Differences of opinion often become reduced to a straight choice between two options. But while arguing the respective merits of Option A and Option B, disputants may fail to notice that the answer might be provided either by a combination of A and B or by a different option altogether.
The debate about the provision of emergency hormonal contraception through community pharmacies seems to have been boiled down to a simple choice: either the supply of a prescription-only EHC product under patient group direction or the sale of a deregulated product as a pharmacy medicine. But now the Royal Pharmaceutical Society's Council, after a long debate (see p762), has concluded that the optimal solution, in the interest of the patient, is to implement both methods of supply.

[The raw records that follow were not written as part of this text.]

(** * pstack: DWARF stream reader, line program, call-frame unwinder

    A shallow embedding of the parts of [dwarf.cc] and [dwarf.h] that the
    specification speaks about, together with the properties checked
    against them.

    Conventions of the embedding.
    - [uintmax_t], [Elf_Addr], [Elf_Off] and [size_t] are 64-bit unsigned
      ([ELF_BITS] is 64 in [libpstack/elf.h]): a [Z] kept in [0, 2^64) by
      [u64].  [intmax_t] is a [Z] kept in [-2^63, 2^63) by [s64].  [int] and
      [unsigned] are the 32-bit [s32] and [u32].
    - A call can end in four ways: it returns, it throws the [Exception]
      of [libpstack/util.h], it calls [abort()], or it runs into
      behaviour the language leaves undefined (shifting an [int] by 32 or
      more, dividing by zero, [top()] of an empty [std::stack], indexing an
      array outside its bounds).  [outcome] keeps the four apart.
    - The [while] loops of the source whose trip count the input decides
      are given a step budget (a [nat]); the straight-line code and the
      loops with a bound of their own are not. *)

From Stdlib Require Import ZArith List Lia Bool.
From Stdlib Require Strings.Byte.
From stdpp Require Import base numbers list gmap.

Import ListNotations.
Local Open Scope Z_scope.
Lemma parse_table_votes_spec (table_data : grid) :
  parse_table_votes CANDIDATE_NAMES table_data
  = Ok (flat_map (row_contribution CANDIDATE_NAMES) (tl table_data)).
Proof.
  unfold parse_table_votes.
  destruct table_data as [|h [|r rows]]; try reflexivity.
  replace (Z.of_nat (List.length (h :: r :: rows)) <? 2) with false
    by (symmetry; apply Z.ltb_ge; simpl List.length; lia).
  simpl orb. cbv iota. rewrite parse_table_rows_spec; reflexivity.
Qed.

End TableParser.

Section TableParserClaims.

Variable CANDIDATE_NAMES : list str.

Lemma malformed_row_contribution (r : row) :
  malformed_row r -> row_contribution CANDIDATE_NAMES r = [].
Proof.
  unfold row_contribution; intros [Hlen | (c & Hc & e & He)].
  - destruct r as [|a [|b [|c rest]]]; simpl in Hlen; try lia; simpl;
      try reflexivity.
    destruct b as [[|? ?]|]; reflexivity.
  - rewrite Hc. destruct (nth_error r 1) as [[[|n0 n]|]|]; try reflexivity.
    destruct c as [[|v0 v]|]; try reflexivity.
    simpl in He; rewrite He; reflexivity.
Qed.

Lemma row_contribution_origin (r : row) (v : VoteRecord) :
  In v (row_contribution CANDIDATE_NAMES r) ->
  exists n s,
    nth_error r 1 = Some (Some n) /\ nth_error r 2 = Some (Some s)
    /\ name v = Str.strip n /\ PyInt.of_str s = Ok (votes v)
    /\ In (name v) CANDIDATE_NAMES.
Proof.
  unfold row_contribution.
  destruct (nth_error r 1) as [[[|n0 n]|]|]; try (intros H; contradiction H).
  destruct (nth_error r 2) as [[[|v0 s]|]|]; try (intros H; contradiction H).
  destruct (PyInt.of_str (v0 :: s)) as [z|e] eqn:E; try (intros H; contradiction H).
  destruct (str_in _ CANDIDATE_NAMES) eqn:I; try (intros H; contradiction H).
  intros [<- | []]; simpl.
  exists (n0 :: n), (v0 :: s); repeat split; auto.
  apply str_in_In; assumption.
Qed.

The Council must be right. Since Government policy is to widen and speed up public access to health care, and since all family planning organisations support better access to EHC, how can pharmacy argue a case for restricting the number of routes open? And since the profession has for years been pressing for the deregulation of various prescription-only medicines, including EHC, how can it now argue the opposite without looking foolish?

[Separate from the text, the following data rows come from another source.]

(** ** POST /activities/{activity_name}/signup (app.py, lines 139-155) *)

Definition signup_for_activity (activity_name email : string)
    : handler (gmap string string) :=
  let* activity := find_one activity_name in
  match activity with
  | None => raise 404 "Activity not found"
  | Some activity =>
      let participants := get_participants activity in
      if bool_decide (email ∈ participants) then
        raise 400 "Student is already signed up"
      else
        let max_p := get_max_participants activity in
        if (Z.of_nat (length participants) >=? max_p)%Z then
          raise 400 "No spots available"
        else
          let* _ := update_one activity_name (Mongo.push email) in
          ret {[ "message" := "Signed up " +:+ email +:+ " for " +:+ activity_name ]}
  end.

(** ** DELETE /activities/{activity_name}/unregister (app.py, lines 158-169) *)

Definition unregister_from_activity (activity_name email : string)
    : handler (gmap string string) :=
  let* activity := find_one activity_name in
  match activity with
  | None => raise 404 "Activity not found"
  | Some activity =>
      let participants := get_participants activity in
      if bool_decide (email ∉ participants) then
        raise 400 "Student is not signed up for this activity"
      else
        let* _ := update_one activity_name (Mongo.pull email) in
        ret {[ "message" := "Unregistered " +:+ email +:+ " from " +:+ activity_name ]}
  end.

(** ** Requests against a running service *)

Inductive request :=
| Signup (activity_name email : string)
| Unregister (activity_name email : string).

Definition dispatch (r : request) : handler (gmap string string) :=
  match r with
  | Signup activity_name email => signup_for_activity activity_name email
  | Unregister activity_name email => unregister_from_activity activity_name email
  end.

(** The collection after serving one request, and after a sequence of them. *)
Definition serve (col : collection) (r : request) : collection := (dispatch r col).2.

Definition serve_all (rs : list request) (col : collection) : collection :=
  foldl serve col rs.

(** The collection after the first start-up against an empty store. *)
Definition seeded : collection := (on_startup []).2.

(** ** Invariants of the data model *)

Definition unique_participants (d : document) : Prop := NoDup (get_participants d).

Definition within_capacity (d : document) : Prop :=
  (Z.of_nat (length (get_participants d)) ≤ get_max_participants d)%Z.

(** ** What a request does, and what a listing shows *)

(** The collection after one run of the start-up hook. *)
Definition startup (col : collection) : collection := (on_startup col).2.

(** What a request does to the collection: nothing, a push on the activity
    found (only when the email is new and a spot is free), or a pull on the
    activity found (only when the email is listed). *)
Inductive effect (col : collection) : request → collection → Prop :=
| effect_none r :
    effect col r col
| effect_push activity_name email activity :
    Mongo.find_one activity_name col = Some activity →
    email ∉ get_participants activity →
    (Z.of_nat (length (get_participants activity)) < get_max_participants activity)%Z →
    effect col (Signup activity_name email)
      (Mongo.update_one activity_name (Mongo.push email) col)
| effect_pull activity_name email activity :
    Mongo.find_one activity_name col = Some activity →
    email ∈ get_participants activity →
    effect col (Unregister activity_name email)
      (Mongo.update_one activity_name (Mongo.pull email) col).

(** A document that yields an entry under the key [n]. *)
Definition listed_as (n : string) (d : document) : Prop :=
  name d = Some n ∧ n ≠ "".

Global Instance listed_as_dec n d : Decision (listed_as n d).
Proof. unfold listed_as. apply _. Defined.

(** A document the loop skips: its name is absent or empty. *)
Definition has_name (d : document) : Prop :=
  name d ≠ None ∧ name d ≠ Some "".

Global Instance has_name_dec d : Decision (has_name d).
Proof. unfold has_name. apply _. Defined.

(** ** The catalog of the specification *)

(** The catalog as the specification's table lists it (name, schedule,
    max_participants, the two seeded participants), with the description
    the specification gives for each name. *)
Definition catalog_row (n sched : string) (maxp : Z) (p1 p2 : string)
    (descr : string) : document :=
  {| name := Some n; description := Some descr; schedule := Some sched;
     max_participants := Some maxp; participants := Some [p1; p2] |}.

Definition SPEC_CATALOG : list document := [
  catalog_row "Chess Club" "Fridays, 3:30 PM - 5:00 PM" 12
    "michael@mergington.edu" "daniel@mergington.edu"
    "Learn strategies and compete in chess tournaments";
  catalog_row "Programming Class" "Tuesdays and Thursdays, 3:30 PM - 4:30 PM" 20
    "emma@mergington.edu" "sophia@mergington.edu"
    "Learn programming fundamentals and build software projects";
  catalog_row "Gym Class" "Mondays, Wednesdays, Fridays, 2:00 PM - 3:00 PM" 30
    "john@mergington.edu" "olivia@mergington.edu"
    "Physical education and sports activities";
  catalog_row "Soccer Team" "Tuesdays and Thursdays, 4:00 PM - 5:30 PM" 22
    "liam@mergington.edu" "noah@mergington.edu"
    "Join the school soccer team and compete in matches";
  catalog_row "Basketball Team" "Wednesdays and Fridays, 3:30 PM - 5:00 PM" 15
    "ava@mergington.edu" "mia@mergington.edu"
    "Practice and play basketball with the school team";
  catalog_row "Art Club" "Thursdays, 3:30 PM - 5:00 PM" 15
    "amelia@mergington.edu" "harper@mergington.edu"
    "Explore your creativity through painting and drawing";
  catalog_row "Drama Club" "Mondays and Wednesdays, 4:00 PM - 5:30 PM" 20
    "ella@mergington.edu" "scarlett@mergington.edu"
    "Act, direct, and produce plays and performances";
  catalog_row "Math Club" "Tuesdays, 3:30 PM - 4:30 PM" 10
    "james@mergington.edu" "benjamin@mergington.edu"
    "Solve challenging problems and participate in math competitions";
  catalog_row "Debate Team" "Fridays, 4:00 PM - 5:30 PM" 12
    "charlotte@mergington.edu" "henry@mergington.edu"
    "Develop public speaking and argumentation skills"
].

Like the National Pharmaceutical Association and the Pharmaceutical Services Negotiating Committee, and now the Society's branch representatives' meeting (see p766), the Council strongly favours access to EHC free of charge through community pharmacies within an appropriate protocol. What is more, so does the public, if the reported usage of the Manchester pilot scheme is anything to go by (see p747). But the Council also recognises that an application for the deregulation of Levonelle-2 is likely to be successful.
The apparent success of the Manchester trial suggests that pharmacy organisations should press strongly for its extension to a national scheme. All those in need of EHC should have the right to obtain it from a pharmacy without charge under a patient group direction. But those who are willing and able to purchase EHC as a non-prescription medicine should also have the right to do so, provided they have access to the same level of care as with any other supply route.